» WHAT IS EXPECTED: What you need to produce from the material below is an exact transcription of the lines from the one with "C++ exception *)" through the one with "Allow operation false = []", both included, and no other line.

» RECORDS FOR THE TASK:
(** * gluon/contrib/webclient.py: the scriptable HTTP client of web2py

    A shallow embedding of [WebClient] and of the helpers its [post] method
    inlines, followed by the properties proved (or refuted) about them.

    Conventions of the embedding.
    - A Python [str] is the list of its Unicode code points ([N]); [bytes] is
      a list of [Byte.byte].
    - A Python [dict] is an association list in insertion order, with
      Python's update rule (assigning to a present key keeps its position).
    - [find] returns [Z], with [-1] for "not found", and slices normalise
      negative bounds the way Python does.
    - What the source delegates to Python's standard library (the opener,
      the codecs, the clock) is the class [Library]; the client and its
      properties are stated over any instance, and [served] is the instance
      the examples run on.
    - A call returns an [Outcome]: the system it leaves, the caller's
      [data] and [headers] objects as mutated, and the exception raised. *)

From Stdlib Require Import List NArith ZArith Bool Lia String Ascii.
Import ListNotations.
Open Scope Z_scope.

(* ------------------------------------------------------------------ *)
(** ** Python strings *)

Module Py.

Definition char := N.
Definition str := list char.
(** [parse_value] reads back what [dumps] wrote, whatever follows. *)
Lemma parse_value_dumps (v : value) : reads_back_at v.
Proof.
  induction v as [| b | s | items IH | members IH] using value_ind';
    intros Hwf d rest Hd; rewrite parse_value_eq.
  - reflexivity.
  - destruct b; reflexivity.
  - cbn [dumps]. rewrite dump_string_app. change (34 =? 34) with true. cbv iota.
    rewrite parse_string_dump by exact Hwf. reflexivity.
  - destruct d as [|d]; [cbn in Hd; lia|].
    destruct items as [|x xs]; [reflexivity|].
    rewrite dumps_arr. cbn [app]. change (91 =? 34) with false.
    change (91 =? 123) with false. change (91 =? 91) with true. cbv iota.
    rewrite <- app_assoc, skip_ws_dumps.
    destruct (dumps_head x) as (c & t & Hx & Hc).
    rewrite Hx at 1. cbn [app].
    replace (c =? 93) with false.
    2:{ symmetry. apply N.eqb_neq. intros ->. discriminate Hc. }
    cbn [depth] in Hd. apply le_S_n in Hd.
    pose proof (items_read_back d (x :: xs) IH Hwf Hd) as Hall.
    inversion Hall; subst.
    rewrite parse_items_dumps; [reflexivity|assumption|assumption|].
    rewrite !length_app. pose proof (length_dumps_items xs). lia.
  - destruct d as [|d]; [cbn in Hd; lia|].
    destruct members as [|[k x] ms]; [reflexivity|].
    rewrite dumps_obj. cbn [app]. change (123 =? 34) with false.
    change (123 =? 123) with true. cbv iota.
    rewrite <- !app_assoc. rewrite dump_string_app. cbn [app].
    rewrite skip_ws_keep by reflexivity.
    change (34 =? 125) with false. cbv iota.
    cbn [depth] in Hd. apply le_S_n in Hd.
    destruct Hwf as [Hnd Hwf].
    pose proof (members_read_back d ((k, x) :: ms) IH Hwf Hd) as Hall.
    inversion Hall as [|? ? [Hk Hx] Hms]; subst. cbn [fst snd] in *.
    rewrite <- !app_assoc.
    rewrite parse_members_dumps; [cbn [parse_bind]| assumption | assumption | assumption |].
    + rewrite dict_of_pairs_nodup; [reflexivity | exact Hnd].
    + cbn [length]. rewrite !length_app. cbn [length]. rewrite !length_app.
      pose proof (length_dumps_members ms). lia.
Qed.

--

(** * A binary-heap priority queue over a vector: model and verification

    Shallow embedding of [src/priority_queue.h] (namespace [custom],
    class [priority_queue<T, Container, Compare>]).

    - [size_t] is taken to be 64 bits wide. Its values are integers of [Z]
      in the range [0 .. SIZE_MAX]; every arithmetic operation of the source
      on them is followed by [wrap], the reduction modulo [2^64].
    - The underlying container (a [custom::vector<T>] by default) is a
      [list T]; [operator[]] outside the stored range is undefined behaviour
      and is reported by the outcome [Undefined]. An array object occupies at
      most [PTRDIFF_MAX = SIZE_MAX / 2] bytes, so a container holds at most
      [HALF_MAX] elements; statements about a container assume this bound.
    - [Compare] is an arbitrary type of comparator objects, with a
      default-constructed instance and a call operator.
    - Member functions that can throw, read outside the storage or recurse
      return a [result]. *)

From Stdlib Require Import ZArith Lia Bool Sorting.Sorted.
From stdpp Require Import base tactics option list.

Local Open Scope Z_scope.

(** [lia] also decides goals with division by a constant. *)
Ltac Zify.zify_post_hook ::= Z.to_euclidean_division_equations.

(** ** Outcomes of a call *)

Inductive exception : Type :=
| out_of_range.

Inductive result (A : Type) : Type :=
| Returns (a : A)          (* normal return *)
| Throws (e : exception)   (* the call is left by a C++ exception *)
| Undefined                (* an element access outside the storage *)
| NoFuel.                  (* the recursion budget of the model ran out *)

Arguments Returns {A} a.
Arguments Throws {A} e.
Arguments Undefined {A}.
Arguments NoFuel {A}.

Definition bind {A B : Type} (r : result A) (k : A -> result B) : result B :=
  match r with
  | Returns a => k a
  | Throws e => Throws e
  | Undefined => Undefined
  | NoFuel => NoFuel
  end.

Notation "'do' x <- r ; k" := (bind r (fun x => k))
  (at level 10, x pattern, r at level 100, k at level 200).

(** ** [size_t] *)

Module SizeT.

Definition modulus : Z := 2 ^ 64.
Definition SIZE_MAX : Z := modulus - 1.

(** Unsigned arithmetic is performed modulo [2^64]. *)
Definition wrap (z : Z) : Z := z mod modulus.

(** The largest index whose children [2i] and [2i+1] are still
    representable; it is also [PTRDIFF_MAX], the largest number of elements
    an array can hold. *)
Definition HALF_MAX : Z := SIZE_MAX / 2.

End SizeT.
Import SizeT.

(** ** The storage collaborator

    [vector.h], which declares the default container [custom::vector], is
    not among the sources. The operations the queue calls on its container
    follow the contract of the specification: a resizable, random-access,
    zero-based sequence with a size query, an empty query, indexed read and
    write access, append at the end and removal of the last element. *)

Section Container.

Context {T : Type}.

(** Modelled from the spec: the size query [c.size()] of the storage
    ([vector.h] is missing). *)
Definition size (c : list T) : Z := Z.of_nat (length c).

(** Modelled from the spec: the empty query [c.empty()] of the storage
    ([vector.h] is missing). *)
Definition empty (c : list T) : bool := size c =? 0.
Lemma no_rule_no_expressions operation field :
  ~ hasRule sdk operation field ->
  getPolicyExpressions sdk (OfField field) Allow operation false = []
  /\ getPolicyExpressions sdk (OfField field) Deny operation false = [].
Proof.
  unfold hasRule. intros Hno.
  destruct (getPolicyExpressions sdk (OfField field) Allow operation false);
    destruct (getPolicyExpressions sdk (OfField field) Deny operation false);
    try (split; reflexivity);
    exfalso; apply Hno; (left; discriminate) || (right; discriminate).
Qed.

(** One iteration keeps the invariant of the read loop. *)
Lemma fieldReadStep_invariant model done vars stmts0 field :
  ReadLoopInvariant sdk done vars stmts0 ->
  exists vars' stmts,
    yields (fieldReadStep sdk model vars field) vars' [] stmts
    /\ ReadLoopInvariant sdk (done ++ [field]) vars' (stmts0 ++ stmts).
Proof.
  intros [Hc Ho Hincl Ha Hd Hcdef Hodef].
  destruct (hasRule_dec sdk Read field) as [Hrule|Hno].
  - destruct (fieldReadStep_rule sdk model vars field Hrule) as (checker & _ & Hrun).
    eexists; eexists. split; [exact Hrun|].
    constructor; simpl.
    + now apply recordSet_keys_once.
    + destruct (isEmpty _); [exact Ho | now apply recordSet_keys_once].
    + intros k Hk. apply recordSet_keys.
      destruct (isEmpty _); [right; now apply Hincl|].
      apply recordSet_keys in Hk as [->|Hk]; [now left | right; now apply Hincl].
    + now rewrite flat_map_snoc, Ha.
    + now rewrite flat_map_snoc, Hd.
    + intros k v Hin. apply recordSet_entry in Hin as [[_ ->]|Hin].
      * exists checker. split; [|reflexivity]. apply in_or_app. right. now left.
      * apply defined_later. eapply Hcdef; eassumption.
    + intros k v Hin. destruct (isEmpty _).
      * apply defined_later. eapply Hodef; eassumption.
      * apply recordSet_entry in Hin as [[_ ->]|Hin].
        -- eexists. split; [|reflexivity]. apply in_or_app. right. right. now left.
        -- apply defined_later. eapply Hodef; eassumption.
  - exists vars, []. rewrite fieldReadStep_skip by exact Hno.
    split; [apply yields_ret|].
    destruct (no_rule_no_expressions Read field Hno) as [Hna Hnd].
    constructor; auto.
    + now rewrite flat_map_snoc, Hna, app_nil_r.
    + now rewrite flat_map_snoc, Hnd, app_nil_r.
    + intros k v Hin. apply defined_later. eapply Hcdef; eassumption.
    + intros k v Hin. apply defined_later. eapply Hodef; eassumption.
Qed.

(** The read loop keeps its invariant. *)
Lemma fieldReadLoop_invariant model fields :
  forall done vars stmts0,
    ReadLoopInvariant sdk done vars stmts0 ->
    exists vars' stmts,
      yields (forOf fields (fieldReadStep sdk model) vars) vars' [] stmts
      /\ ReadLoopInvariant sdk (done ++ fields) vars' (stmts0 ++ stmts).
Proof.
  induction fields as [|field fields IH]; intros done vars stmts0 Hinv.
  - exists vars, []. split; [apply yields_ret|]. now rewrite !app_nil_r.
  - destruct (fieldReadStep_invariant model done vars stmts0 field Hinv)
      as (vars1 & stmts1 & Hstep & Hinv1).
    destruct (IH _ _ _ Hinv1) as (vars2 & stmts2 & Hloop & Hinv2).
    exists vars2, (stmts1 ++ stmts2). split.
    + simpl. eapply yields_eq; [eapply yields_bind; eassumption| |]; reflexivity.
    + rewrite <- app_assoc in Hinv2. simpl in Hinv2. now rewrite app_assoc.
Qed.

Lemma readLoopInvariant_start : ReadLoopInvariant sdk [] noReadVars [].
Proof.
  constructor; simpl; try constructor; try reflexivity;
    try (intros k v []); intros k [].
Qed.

» TASK OUTPUT:
| Throws (e : exception)   (* the call is left by a C++ exception *)
| Undefined                (* an element access outside the storage *)
| NoFuel.                  (* the recursion budget of the model ran out *)

Arguments Returns {A} a.
Arguments Throws {A} e.
Arguments Undefined {A}.
Arguments NoFuel {A}.

Definition bind {A B : Type} (r : result A) (k : A -> result B) : result B :=
  match r with
  | Returns a => k a
  | Throws e => Throws e
  | Undefined => Undefined
  | NoFuel => NoFuel
  end.

Notation "'do' x <- r ; k" := (bind r (fun x => k))
  (at level 10, x pattern, r at level 100, k at level 200).

(** ** [size_t] *)

Module SizeT.

Definition modulus : Z := 2 ^ 64.
Definition SIZE_MAX : Z := modulus - 1.

(** Unsigned arithmetic is performed modulo [2^64]. *)
Definition wrap (z : Z) : Z := z mod modulus.

(** The largest index whose children [2i] and [2i+1] are still
    representable; it is also [PTRDIFF_MAX], the largest number of elements
    an array can hold. *)
Definition HALF_MAX : Z := SIZE_MAX / 2.

End SizeT.
Import SizeT.

(** ** The storage collaborator

    [vector.h], which declares the default container [custom::vector], is
    not among the sources. The operations the queue calls on its container
    follow the contract of the specification: a resizable, random-access,
    zero-based sequence with a size query, an empty query, indexed read and
    write access, append at the end and removal of the last element. *)

Section Container.

Context {T : Type}.

(** Modelled from the spec: the size query [c.size()] of the storage
    ([vector.h] is missing). *)
Definition size (c : list T) : Z := Z.of_nat (length c).

(** Modelled from the spec: the empty query [c.empty()] of the storage
    ([vector.h] is missing). *)
Definition empty (c : list T) : bool := size c =? 0.
Lemma no_rule_no_expressions operation field :
  ~ hasRule sdk operation field ->
  getPolicyExpressions sdk (OfField field) Allow operation false = []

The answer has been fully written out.